Try doing a synced flush before the restart.

I found that this made recovery almost instant.

Will try it on the next node... When this one is done...

Also can you give some info on the size of your indices and what kind of hardware you have behind them?

4 nodes.
Each node is: 32 cores, 128GB RAM ES_HEAP=30GB and SSDs in Raid 0, 6GB/s SAS

6 indexes of 8 Shards + 1 replica, Each shard is about 140GB
1.3 Billion documents over the 6 indexes.

I'm pretty sure in 1.5.2 it was pretty speedy. Max 1 minute to re-assign the shards after a restart. I'm not talking about recovery from failed node but regular rolling restart by following the steps described above, but not including the sync step.

Btw still recovering...

As you can see all the shards are coming locally off the same node there's no relocation so it should be pretty fast right?
Except for the first index, which surprised me it relocated the shards.

You're right, it "should" be fast, but for some reason Elasticsearch seems to do this when it finds inconsistencies between the primary shard and the replica shard. I am not sure exactly what triggers it but if ES finds one of these inconsistencies it will replicate the existing shard over to the node that has been restarted instead of simply allocating the old shard.

I think what ES looks for is inconsistencies between the shards in the translog and the segments. Likely this means that you restarted the node while it still had a full translog and elasticsearch didn't like that. Hopefully doing a synced flush will prevent this in the future.

With that said, I am surprised it is taking over 3 hours to reallocate the shards, though your indices are quite large.

1Gbs network, the node is reporting 50% Network usage, though I have copied files from node to node just to test it and it was 100% usage and quite fast.

Ill wait and test sync flush. but I swear it was faster before. The only main difference is I had 5 indexes instead of 6.

Without synced flush the recovery process is pretty similar to rsync. The trouble with that is that the primary and replica shards drift from each other pretty substantially. So time to green is mostly a function of how many index and update operations you've done to since the last round of restarts.

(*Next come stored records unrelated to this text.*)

(* ===== verification/ClusterMutex.v ===== *)
(** * Mutexes through the scheduler

    MUTEX_TRY_LOCK and MUTEX_UNLOCK: the mutex's own state and the priority
    of the jobs involved. *)

From S2P Require Import Prelude Capnp TryLock Kernel MemMgr Objects Cluster ClusterInv ClusterReach ClusterPick ClusterMembers.

Section mutexes.
Context `{HL : KernelLaws K}.
Context (L : layout) (other_reply : nat -> Z -> list Z -> Z -> option (list Z)).
Implicit Types (st : cstate K).

(** [mid] is the id of a mutex whose object was created. *)
Definition mutex_known (mid : Z) st : Prop :=
  0 <= mid < Z.of_nat MAX_MUTEXES /\ g_mutex_handles st !!? Z.to_nat mid <> 0.

Lemma mutex_invoke mid m a cap st :
  cinv st -> mutex_known mid st -> m = MUTEX_METHOD_TRY_LOCK \/ m = MUTEX_METHOD_UNLOCK ->
  mutex_object_for_id mid st = g_mutex_handles st !!? Z.to_nat mid /\
  kernel_invoke L other_reply (g_mutex_handles st !!? Z.to_nat mid) m (reply 24 [a]) cap st =
  (let '(d, r) := mutex_handler (g_mutex_storage st !!? Z.to_nat mid) m [a] cap in
   (set_g_mutex_storage (<[Z.to_nat mid := d]> (g_mutex_storage st)) st, (true, r))).
Proof.
  intros Hinv [Hr Hnz] Hm. split.
  - unfold mutex_object_for_id. by rewrite (proj2 (Z.ltb_ge _ _)), (proj2 (Z.leb_gt _ _)) by lia.
  - destruct (ci_mutex _ Hinv) as (_ & _ & Hi).
    destruct (Hi (Z.to_nat mid)) as [?|[Hk _]]; [unfold MAX_MUTEXES in *; lia|done|].
    unfold kernel_invoke. change (reply 24 [a]) with (Some [a]). cbv beta iota.
    rewrite (Hk m (length [a])); [done|]. by destruct Hm as [->| ->].
Qed.

Lemma set_mutex_id i st : set_g_mutex_storage (<[i := g_mutex_storage st !!? i]> (g_mutex_storage st)) st = st.
Proof. rewrite insert_nth_id. by destruct st. Qed.

(** The job of a live handle. *)
Definition job_of (h : Z) st : option nat := job_data_for_handle_locked h st.

(** MUTEX_TRY_LOCK.  A free mutex is taken by the requesting job.  A held
    one is left alone and the request refused, and then the holder, if both
    jobs are live, runs at least at the requester's priority from now on
    (priority inheritance); no other job changes. *)
Theorem mutex_try_lock_spec words cap st :
  cinv st -> let mid := to_int (word words 0) in
  mutex_known mid st ->
  let job := word words 1 in
  let m := g_mutex_storage st !!? Z.to_nat mid in
  let '(st', answer) := handle_mutex_try_lock L other_reply words cap st in
  if m_locked m then
    answer = reply cap [0] /\ g_mutex_storage st' = g_mutex_storage st /\
    match job_of job st, job_of (m_holder_job_id m) st with
    | Some self, Some holder =>
        prio st' holder = Z.max (prio st holder) (prio st self) /\
        forall i, i <> holder -> g_job_storage st' !!? i = g_job_storage st !!? i
    | _, _ => g_job_storage st' = g_job_storage st
    end
  else
    answer = reply cap [1] /\ g_job_storage st' = g_job_storage st /\
    g_mutex_storage st' = <[Z.to_nat mid := {| m_locked := true; m_holder_job_id := job |}]> (g_mutex_storage st).
Proof.
  intros Hinv mid Hk job m. unfold handle_mutex_try_lock. fold mid job.
  destruct (mutex_invoke mid MUTEX_METHOD_TRY_LOCK job 40 st Hinv Hk ltac:(by left)) as [Eo Ei].
  rewrite Eo, (proj2 (Z.eqb_neq _ _) (proj2 Hk)), Ei. fold m. unfold mutex_handler. simpl.
  destruct (m_locked m) eqn:Hl; simpl; [|done]. unfold m. rewrite insert_nth_id. fold m.
  split; [done|]. unfold inherit_priority.
  assert (forall h, job_data_for_handle_locked h (storage_lock_acquire_wait (set_g_mutex_storage (g_mutex_storage st) st)) =
    job_of h st) as Ejob by done. rewrite !Ejob. change (word [0; m_holder_job_id m] 1) with (m_holder_job_id m).
  destruct (job_of job st) as [self|]; [|done].
  destruct (job_of (m_holder_job_id m) st) as [holder|] eqn:Eh; [|done]. simpl.
  destruct (ci_job _ Hinv) as (Hlu & _ & Hlj & _).
  assert (holder < length (g_job_storage st))%nat as Hlt.
  { unfold job_of, job_data_for_handle_locked in Eh. case_cond; [done|].
    apply job_slot_of_Some in Eh as (Hu & _). apply lookup_lt_Some in Hu. lia. }
  unfold prio. case_cond; simpl.
  - split; [done|]. rewrite nth_insert_eq by done. simpl. split; [lia|]. intros i Hne. by rewrite nth_insert_ne.
  - split; [done|]. split; [lia|done].
Qed.

(** MUTEX_UNLOCK.  The holder frees the mutex and, if it is live, returns to
    its base priority; an unlock by anybody else, or of a free mutex, changes
    nothing. *)
Theorem mutex_unlock_spec words st :
  cinv st -> let mid := to_int (word words 0) in
  mutex_known mid st ->
  let job := word words 1 in
  let m := g_mutex_storage st !!? Z.to_nat mid in
  let st' := handle_mutex_unlock L other_reply words st in
  if m_locked m && (m_holder_job_id m =? job) then
    g_mutex_storage st' = <[Z.to_nat mid := {| m_locked := false; m_holder_job_id := job |}]> (g_mutex_storage st) /\
    match job_of job st with
    | Some i => prio st' i = j_base_priority (g_job_storage st !!? i) /\
        forall i', i' <> i -> g_job_storage st' !!? i' = g_job_storage st !!? i'
    | None => g_job_storage st' = g_job_storage st
    end
  else st' = st.
Proof.
  intros Hinv mid Hk job m st'. unfold st', handle_mutex_unlock. fold mid job.
  destruct (mutex_invoke mid MUTEX_METHOD_UNLOCK job 24 st Hinv Hk ltac:(by right)) as [Eo Ei].
  rewrite Eo, (proj2 (Z.eqb_neq _ _) (proj2 Hk)), Ei. fold m. unfold mutex_handler. simpl.
  change (word [job] 0) with job. destruct (m_locked m && (m_holder_job_id m =? job)) eqn:Hl; simpl.
  2: { unfold m. by rewrite set_mutex_id. }
  bool_simp. match goal with E : m_holder_job_id m = job |- _ => rewrite E end.
  match goal with |- context [job_data_for_handle_locked job ?s] =>
    change (job_data_for_handle_locked job s) with (job_of job st) end.
  destruct (job_of job st) as [i|] eqn:Ej; [|done]. simpl. split; [done|].
  destruct (ci_job _ Hinv) as (Hlu & _ & Hlj & _).
  assert (i < length (g_job_storage st))%nat as Hlt.
  { unfold job_of, job_data_for_handle_locked in Ej. case_cond; [done|].
    apply job_slot_of_Some in Ej as (Hu & _). apply lookup_lt_Some in Hu. lia. }
  unfold prio. simpl. rewrite nth_insert_eq by done. split; [done|]. intros i' Hne. by rewrite nth_insert_ne.
Qed.
End mutexes.

(** ** Instances

    Job 14 (priority 4) holds mutex 0; job 15 (priority 9) asks for it. *)

Definition mutex_demo : cstate counter_kernel :=
  fst (run_requests layout_x86_64 no_other [(METHOD_MUTEX_TRY_LOCK, [0; 14])] demo_state).

Lemma mutex_demo_inv : cinv mutex_demo.
Proof. eapply reachable_cinv, run_reachable; [apply demo_reachable|vm_compute; reflexivity]. Qed.

Lemma mutex_demo_known : mutex_known 0 mutex_demo.
Proof. split; [unfold MAX_MUTEXES; lia|vm_compute; discriminate]. Qed.

Lemma mutex_try_lock_spec_witness :
  m_locked (g_mutex_storage mutex_demo !!? 0%nat) = true /\ prio mutex_demo 0 = 4 /\
  prio (fst (handle_mutex_try_lock layout_x86_64 no_other [0; 15] 24 mutex_demo)) 0 = 9 /\
  let m := g_mutex_storage mutex_demo !!? 0%nat in
  let '(st', answer) := handle_mutex_try_lock layout_x86_64 no_other [0; 15] 24 mutex_demo in
  if m_locked m then
    answer = reply 24 [0] /\ g_mutex_storage st' = g_mutex_storage mutex_demo /\
    match job_of 15 mutex_demo, job_of (m_holder_job_id m) mutex_demo with
    | Some self, Some holder =>
        prio st' holder = Z.max (prio mutex_demo holder) (prio mutex_demo self) /\
        forall i, i <> holder -> g_job_storage st' !!? i = g_job_storage mutex_demo !!? i
    | _, _ => g_job_storage st' = g_job_storage mutex_demo
    end
  else
    answer = reply 24 [1] /\ g_job_storage st' = g_job_storage mutex_demo /\
    g_mutex_storage st' = <[0%nat := {| m_locked := true; m_holder_job_id := 15 |}]> (g_mutex_storage mutex_demo).
Proof.
  split; [vm_compute; reflexivity|]. split; [vm_compute; reflexivity|]. split; [vm_compute; reflexivity|].
  exact (mutex_try_lock_spec layout_x86_64 no_other [0; 15] 24 mutex_demo mutex_demo_inv mutex_demo_known).
Defined.

Lemma mutex_unlock_spec_witness :
  let m := g_mutex_storage mutex_demo !!? 0%nat in
  let st' := handle_mutex_unlock layout_x86_64 no_other [0; 14] mutex_demo in
  m_locked (g_mutex_storage st' !!? 0%nat) = false /\
  if m_locked m && (m_holder_job_id m =? 14) then
    g_mutex_storage st' = <[0%nat := {| m_locked := false; m_holder_job_id := 14 |}]> (g_mutex_storage mutex_demo) /\
    match job_of 14 mutex_demo with
    | Some i => prio st' i = j_base_priority (g_job_storage mutex_demo !!? i) /\
        forall i', i' <> i -> g_job_storage st' !!? i' = g_job_storage mutex_demo !!? i'
    | None => g_job_storage st' = g_job_storage mutex_demo
    end
  else st' = mutex_demo.
Proof.
  intros m st'. split; [vm_compute; reflexivity|].
  exact (mutex_unlock_spec layout_x86_64 no_other [0; 14] mutex_demo mutex_demo_inv mutex_demo_known).
Defined.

Check the throttle on the recovery - it defaults to something pretty slow iirc. Its a reasonably sensible default if you want to make sure that recovery doesn't impact search performance.

Ok so I just tried...

1- Cluster.routing.allocation.enable to none (clicked on kopf lock)
2- POST /_all/_flush/
3- Shutdown down through kopf
4- Restart
5- Re-enabled allocation

It decided to go pull the shards off another node. I haven't written to the indexes in over 15 hours. And now it will just a good 10 hours to recover...

The only indexes update constantly are the marvel indexes. But those are peanuts compared to my indexes.

Spoke to soon. All shards but 2 are recovered. It took at least an hour though. I still don't know though why it picked two shards to relocate from other nodes those are still recovering. Maybe the relocation blocked the other nodes? Like I said in 1.5.2 under a minute all shards where recovered. And this is strictly not writing to the indexes at all.

This is an issue I have run into as well. Once shard allocation is enable it seems like it is essentially a race between the shards belonging to other nodes and the unallocated shards for which will claim the empty spot on the restarted node. Thus, if a shard from another node wins the race it will cause all kinds of problems of reallocating and re balancing.

Seems like there should be a setting to give priority to unallocated shards over shards that already belong to another node.

Yes this is like the 4th time I try the rolling update process. For some reason it decides to relocate 2 shards at the beginning, that seems to go on for a while (maybe about an hour), then the rest of the shards allocate fairly quickly and now it's relocating 2 more shards to balance out for the first two.

Ok so cluster.routing.allocation.node_concurrent_recoveries setting it to 4 gave me speedy recovery to green max 1 minute tops. But the fact that it still chose to relocate 2 shards is still happening and eludes me. Considering the fact that I have not written any new data to any indexes since the past 48 hours.

It might be a good idea to try writing a large amount of data and try restarting again as a test. I found that as long as I wasn't indexing new data, successive restarts would start to get faster and faster until they were almost instant. The real issue presents itself in the first few restarts after indexing a bunch of new data.